Карабканье вверх оказалось до странности тяжёлым подвигом. Раз в три-четыре ступеньки — пауза, чтобы отдышаться и успокоить мельтешение мушек в глазах. Поскрипывание досок под ногами почему-то придавало сил. Словно рассохшаяся лестница болела за меня. Эту причудливую фантазию я поспешил списать на сотрясение. Не стоило ударяться в делирий в конце пути.
Весь второй этаж занимал коридор, по обе стороны которого виднелись грубо срубленные двери. Я с холодком представил, как ломился бы в каждую, если бы не помощь толстяка. Он был по-своему добр.
Я опёрся о косяк нужной двери и, собравшись с духом, постучал. Ответом стала тишина. Я попробовал вновь — настойчивее, злее, рискуя вогнать в кулак занозу.
Внезапно дверь распахнулась, и руку, оттянутую в замахе, остановила железная хватка. Волосы Вероники растрепались, видимо, от сна, вместо привычного одеяния тело прикрывала просторная льняная рубашка до колен, а в её глазах пылало мстительное пламя. Однако, едва она разглядела моё незавидное состояние, злость сменилась… нет, дополнилась изумлением и сонмом незаданным вопросов. Она молча втянула меня внутрь, захлопнула за мной дверь и приказала:
— Ложись.
Мансарда постоялого двора не отличалась изысками. На видавшем виды столе располагались остатки трапезы. Меж ним и мутным окном, чей подоконник служил кладбищем многочисленным трупикам мух, умастилась кровать — неказистое ложе с маленькой грязной простынёй и тюфяком, из которого торчала солома. В углу пристроилась клетка с зайцем, над которой на проржавевших крючьях висела одежда. Я потоптался на месте, прикидывая, лечь на спину или живот, — так и так выходило, что будет больно.

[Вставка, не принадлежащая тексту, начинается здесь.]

(** C7: thumbnail resolution.  An empty path gives the placeholder; an
    http(s) URL or a data: URI is returned as it is; any other path loses
    one leading solidus, if it has one, and is prefixed with the site
    root; under the site root "./" both "assets/a.png" and
    "/assets/a.png" resolve to "./assets/a.png". *)
Theorem resolveAssetPath_cases (SITE_ROOT path : string) :
  (path = "" ->
   resolveAssetPath SITE_ROOT path = SITE_ROOT ++ "assets/thumbs/placeholder.svg")
  /\ (isExternal path = true \/ (exists r, path = "data:" ++ r) ->
      resolveAssetPath SITE_ROOT path = path)
  /\ (path <> "" -> isExternal path = false -> (forall r, path <> "data:" ++ r) ->
      (forall r, path = "/" ++ r -> resolveAssetPath SITE_ROOT path = SITE_ROOT ++ r)
      /\ ((forall r, path <> "/" ++ r) ->
          resolveAssetPath SITE_ROOT path = SITE_ROOT ++ path))
  /\ resolveAssetPath "./" "assets/a.png" = "./assets/a.png"
  /\ resolveAssetPath "./" "/assets/a.png" = "./assets/a.png".
Proof.
  repeat split; try reflexivity.
  - intros ->. reflexivity.
  - intros H. unfold resolveAssetPath.
    destruct path as [|c r]; [destruct H as [H | (r & H)]; discriminate|].
    cbn [nonEmpty negb].
    assert (Hor : isExternal (String c r) || startsWith (String c r) "data:" = true).
    { apply orb_true_iff. destruct H as [H | H]; [now left | right].
      now apply prefix_spec. }
    now rewrite Hor.
  - intros r ->. unfold resolveAssetPath.
    cbn [nonEmpty negb]. rewrite H0.
    destruct (startsWith ("/" ++ r) "data:") eqn:Hd; [discriminate|].
    reflexivity.
  - intros Hslash. unfold resolveAssetPath.
    destruct path as [|c r]; [congruence|]. cbn [nonEmpty negb]. rewrite H0.
    destruct (startsWith (String c r) "data:") eqn:Hd.
    + apply prefix_spec in Hd. destruct Hd as (r' & Hd). now elim (H1 r').
    + cbn [orb]. unfold stripLeadingSlash.
      destruct (ascii_dec c "/") as [-> | Hne].
      * now elim (Hslash r).
      * destruct c as [[] [] [] [] [] [] [] []]; try reflexivity. now elim Hne.
Qed.

Lemma resolveAssetPath_cases_witness :
  resolveAssetPath "../" "" = "../assets/thumbs/placeholder.svg"
  /\ resolveAssetPath "../" "HTTPS://cdn.example/a.png" = "HTTPS://cdn.example/a.png"
  /\ resolveAssetPath "../" "//a.png" = "..//a.png"
  /\ resolveAssetPath "../" "a.png" = "../a.png".
Proof.
  split; [|split; [|split]].
  - apply (proj1 (resolveAssetPath_cases "../" "")). reflexivity.
  - apply (proj1 (proj2 (resolveAssetPath_cases "../" "HTTPS://cdn.example/a.png"))).
    left. reflexivity.
  - refine (proj1 (proj1 (proj2 (proj2 (resolveAssetPath_cases "../" "//a.png")))
                     _ _ _) "/a.png" eq_refl).
    + discriminate.
    + reflexivity.
    + intros r. discriminate.
  - refine (proj2 (proj1 (proj2 (proj2 (resolveAssetPath_cases "../" "a.png")))
                     _ _ _) _).
    + discriminate.
    + reflexivity.
    + intros r. discriminate.
    + intros r. discriminate.
Defined.

(** X1: [isExternal] recognises exactly the strings that start with the
    scheme http or https, in any letter case, followed by "://". *)
Lemma isExternal_spec (url : string) :
  isExternal url = true <->
  exists scheme rest,
    url = scheme ++ "://" ++ rest
    /\ (toLowerCase scheme = "http" \/ toLowerCase scheme = "https").
Proof.
  assert (L : forall c l u, lowerChar l = l -> lowerChar u = l ->
                (forall d, lowerChar d = l -> d = l \/ d = u) ->
                eqIgnoreCase c l u = true <-> lowerChar c = l).
  { intros c l u Hl Hu Hall. rewrite eqIgnoreCase_spec. split.
    - intros [-> | ->]; assumption.
    - apply Hall. }
  assert (Hh : forall c, eqIgnoreCase c "h" "H" = true <-> lowerChar c = "h"%char).
  { intros c. apply L; try reflexivity.
    intros d. destruct d as [[] [] [] [] [] [] [] []]; cbv; intros H;
      first [discriminate H | now left | now right]. }
  assert (Ht : forall c, eqIgnoreCase c "t" "T" = true <-> lowerChar c = "t"%char).
  { intros c. apply L; try reflexivity.
    intros d. destruct d as [[] [] [] [] [] [] [] []]; cbv; intros H;
      first [discriminate H | now left | now right]. }
  assert (Hp : forall c, eqIgnoreCase c "p" "P" = true <-> lowerChar c = "p"%char).
  { intros c. apply L; try reflexivity.
    intros d. destruct d as [[] [] [] [] [] [] [] []]; cbv; intros H;
      first [discriminate H | now left | now right]. }
  assert (Hs : forall c, eqIgnoreCase c "s" "S" = true <-> lowerChar c = "s"%char).
  { intros c. apply L; try reflexivity.
    intros d. destruct d as [[] [] [] [] [] [] [] []]; cbv; intros H;
      first [discriminate H | now left | now right]. }
  split.
  - destruct url as [|h [|t1 [|t2 [|p r]]]]; try discriminate.
    cbn [isExternal]. rewrite !andb_true_iff, orb_true_iff.
    rewrite Hh, !Ht, Hp. intros ((((H1 & H2) & H3) & H4) & [H5 | H5]).
    + apply prefix_spec in H5. destruct H5 as (rest & ->).
      exists (String h (String t1 (String t2 (String p "")))), rest.
      split; [reflexivity|]. left. cbn. now rewrite H1, H2, H3, H4.
    + destruct r as [|s r']; [discriminate|].
      apply andb_true_iff in H5. destruct H5 as (H5 & H6).
      apply Hs in H5. apply prefix_spec in H6. destruct H6 as (rest & ->).
      exists (String h (String t1 (String t2 (String p (String s ""))))), rest.
      split; [reflexivity|]. right. cbn. now rewrite H1, H2, H3, H4, H5.
  - intros (scheme & rest & -> & [H | H]).
    + destruct scheme as [|h [|t1 [|t2 [|p [|]]]]]; try discriminate H.
      cbn in H. inversion H as [[H1 H2 H3 H4]].
      cbn [append isExternal]. rewrite !andb_true_iff, orb_true_iff.
      rewrite Hh, !Ht, Hp. repeat split; try congruence.
      left. apply prefix_spec. now exists rest.
    + destruct scheme as [|h [|t1 [|t2 [|p [|s [|]]]]]]; try discriminate H.
      cbn in H. inversion H as [[H1 H2 H3 H4 H5]].
      cbn [append isExternal]. rewrite !andb_true_iff, orb_true_iff.
      rewrite Hh, !Ht, Hp. repeat split; try congruence. right.
      apply andb_true_iff. split; [now apply Hs | apply prefix_spec; now exists rest].
Qed.

End PathFacts.

(** ** The exception monad *)

Lemma bind_Ok {A B : Type} (m : result A) (k : A -> result B) (b : B) :
  bind m k = Ok b -> exists a, m = Ok a /\ k a = Ok b.
Proof. destruct m as [a|e]; simpl; [eauto | discriminate]. Qed.

Lemma bind_Throw {A B : Type} (m : result A) (k : A -> result B) (e : exn) :
  bind m k = Throw e -> m = Throw e \/ exists a, m = Ok a /\ k a = Throw e.
Proof. destruct m as [a|e']; simpl; [eauto | intros [= ->]; now left]. Qed.

Lemma mapM_Ok {A B : Type} (f : A -> result B) (xs : list A) (ys : list B) :
  mapM f xs = Ok ys -> Forall2 (fun x y => f x = Ok y) xs ys.
Proof.
  revert ys. induction xs as [|x r IH]; simpl; intros ys H.
  - injection H as <-. constructor.
  - apply bind_Ok in H. destruct H as (y & Hy & H).
    apply bind_Ok in H. destruct H as (ys' & Hys & H).
    injection H as <-. constructor; auto.
Qed.

Lemma mapM_defined {A B : Type} (f : A -> result B) (xs : list A) :
  Forall (fun x => exists y, f x = Ok y) xs -> exists ys, mapM f xs = Ok ys.
Proof.
  induction 1 as [|x r (y & Hy) _ (ys & Hys)]; simpl.
  - now exists [].
  - rewrite Hy, Hys. simpl. now exists (y :: ys).
Qed.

— Сломаны? — Вероника ткнула в рёбра, и моя страдальческая рожа ответила ей за меня, — Ложись на спину. Если можешь ходить, с ней всё в порядке… более или менее, — добавила она после паузы. Воодушевления это не принесло.
Я улёгся, подавив желания поёрзать, поскольку кроме соломы в тюфяк кто-то засунул каменные горошины. Вероника забралась на кровать за мной, и та протестующе и со злобным намёком скрипнула, грозясь переломиться. Комнату явно проектировали на одного.
Нависнув над моим телом, девушка сказала:
— Шевельнёшься — придушу.
Я испуганно замер, и между пальцами Вероники родились сгустки нитей грязно-жемчужного цвета. Один взгляд на них вызвал серию приступов тошноты, и если бы в желудке хоть что-то оставалось, то я бы заблевал и себя, и девушку. Сгустки не выглядели мерзкими — пойманные клочки густого тумана. И всё же они рождали нутряное ощущение неправильности, точно одно их существование противоречило реальности, противоречило основам сущего и лично моего бытия. Вероника нахмурилась, и я закрыл глаза, сосредоточившись на пульсации крови в висках. Эта магия… не была сродни магии тьмы, что я увидел в первые минуты жизни на Мельте. Магия тьмы пугала. Она отрицала законы мироздания. Эта же перламутровая муть вызывала омерзение столь явное, что от неё хотелось выдрать глаза, испачканные её образом на сетчатке.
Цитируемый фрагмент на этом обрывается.